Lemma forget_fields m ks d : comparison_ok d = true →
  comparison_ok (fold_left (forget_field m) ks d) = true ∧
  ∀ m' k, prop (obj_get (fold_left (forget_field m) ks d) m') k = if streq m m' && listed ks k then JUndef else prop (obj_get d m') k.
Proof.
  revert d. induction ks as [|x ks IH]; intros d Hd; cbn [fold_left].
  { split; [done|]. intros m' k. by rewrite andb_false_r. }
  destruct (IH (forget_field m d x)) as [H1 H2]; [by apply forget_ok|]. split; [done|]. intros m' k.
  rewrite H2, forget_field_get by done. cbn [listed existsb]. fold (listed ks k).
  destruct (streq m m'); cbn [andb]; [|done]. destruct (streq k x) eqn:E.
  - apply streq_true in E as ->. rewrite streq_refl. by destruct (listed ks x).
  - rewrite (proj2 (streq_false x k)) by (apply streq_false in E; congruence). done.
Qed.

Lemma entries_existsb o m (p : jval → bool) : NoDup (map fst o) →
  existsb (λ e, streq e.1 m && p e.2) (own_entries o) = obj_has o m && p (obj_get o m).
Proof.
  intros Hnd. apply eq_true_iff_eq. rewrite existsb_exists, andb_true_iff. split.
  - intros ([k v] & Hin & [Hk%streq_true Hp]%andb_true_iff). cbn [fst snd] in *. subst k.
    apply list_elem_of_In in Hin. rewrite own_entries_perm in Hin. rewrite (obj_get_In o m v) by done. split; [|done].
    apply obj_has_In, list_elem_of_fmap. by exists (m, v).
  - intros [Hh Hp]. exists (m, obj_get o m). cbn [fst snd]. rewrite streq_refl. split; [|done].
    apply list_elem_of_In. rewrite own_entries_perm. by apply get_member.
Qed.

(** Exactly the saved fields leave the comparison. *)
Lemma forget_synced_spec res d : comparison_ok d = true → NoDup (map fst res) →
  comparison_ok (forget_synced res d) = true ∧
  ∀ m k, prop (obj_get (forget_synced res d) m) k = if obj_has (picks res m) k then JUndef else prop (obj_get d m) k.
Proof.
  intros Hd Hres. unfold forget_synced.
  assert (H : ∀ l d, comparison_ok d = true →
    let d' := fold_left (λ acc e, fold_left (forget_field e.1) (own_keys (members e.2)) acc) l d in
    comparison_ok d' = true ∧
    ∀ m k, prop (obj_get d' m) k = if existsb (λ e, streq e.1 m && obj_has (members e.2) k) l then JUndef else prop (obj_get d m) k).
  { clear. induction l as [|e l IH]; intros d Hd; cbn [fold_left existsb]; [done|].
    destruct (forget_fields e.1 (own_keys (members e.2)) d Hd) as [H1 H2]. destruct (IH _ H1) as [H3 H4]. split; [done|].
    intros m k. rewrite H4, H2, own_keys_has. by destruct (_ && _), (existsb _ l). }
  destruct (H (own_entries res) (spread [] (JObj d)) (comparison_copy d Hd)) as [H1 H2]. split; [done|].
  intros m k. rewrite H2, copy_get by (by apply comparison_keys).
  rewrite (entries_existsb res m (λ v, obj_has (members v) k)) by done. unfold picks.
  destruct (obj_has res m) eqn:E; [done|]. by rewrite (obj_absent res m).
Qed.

--------------------

ABOUT THIS EXERCISE: Take the lines above from the one holding "- rewrite (proj2" to the last and output them exactly.

YOUR SOLUTION:
  - rewrite (proj2 (streq_false x k)) by (apply streq_false in E; congruence). done.
Qed.

Lemma entries_existsb o m (p : jval → bool) : NoDup (map fst o) →
  existsb (λ e, streq e.1 m && p e.2) (own_entries o) = obj_has o m && p (obj_get o m).
Proof.
  intros Hnd. apply eq_true_iff_eq. rewrite existsb_exists, andb_true_iff. split.
  - intros ([k v] & Hin & [Hk%streq_true Hp]%andb_true_iff). cbn [fst snd] in *. subst k.
    apply list_elem_of_In in Hin. rewrite own_entries_perm in Hin. rewrite (obj_get_In o m v) by done. split; [|done].
    apply obj_has_In, list_elem_of_fmap. by exists (m, v).
  - intros [Hh Hp]. exists (m, obj_get o m). cbn [fst snd]. rewrite streq_refl. split; [|done].
    apply list_elem_of_In. rewrite own_entries_perm. by apply get_member.
Qed.

(** Exactly the saved fields leave the comparison. *)
Lemma forget_synced_spec res d : comparison_ok d = true → NoDup (map fst res) →
  comparison_ok (forget_synced res d) = true ∧
  ∀ m k, prop (obj_get (forget_synced res d) m) k = if obj_has (picks res m) k then JUndef else prop (obj_get d m) k.
Proof.
  intros Hd Hres. unfold forget_synced.
  assert (H : ∀ l d, comparison_ok d = true →
    let d' := fold_left (λ acc e, fold_left (forget_field e.1) (own_keys (members e.2)) acc) l d in
    comparison_ok d' = true ∧
    ∀ m k, prop (obj_get d' m) k = if existsb (λ e, streq e.1 m && obj_has (members e.2) k) l then JUndef else prop (obj_get d m) k).
  { clear. induction l as [|e l IH]; intros d Hd; cbn [fold_left existsb]; [done|].
    destruct (forget_fields e.1 (own_keys (members e.2)) d Hd) as [H1 H2]. destruct (IH _ H1) as [H3 H4]. split; [done|].
    intros m k. rewrite H4, H2, own_keys_has. by destruct (_ && _), (existsb _ l). }
  destruct (H (own_entries res) (spread [] (JObj d)) (comparison_copy d Hd)) as [H1 H2]. split; [done|].
  intros m k. rewrite H2, copy_get by (by apply comparison_keys).
  rewrite (entries_existsb res m (λ v, obj_has (members v) k)) by done. unfold picks.
  destruct (obj_has res m) eqn:E; [done|]. by rewrite (obj_absent res m).
Qed.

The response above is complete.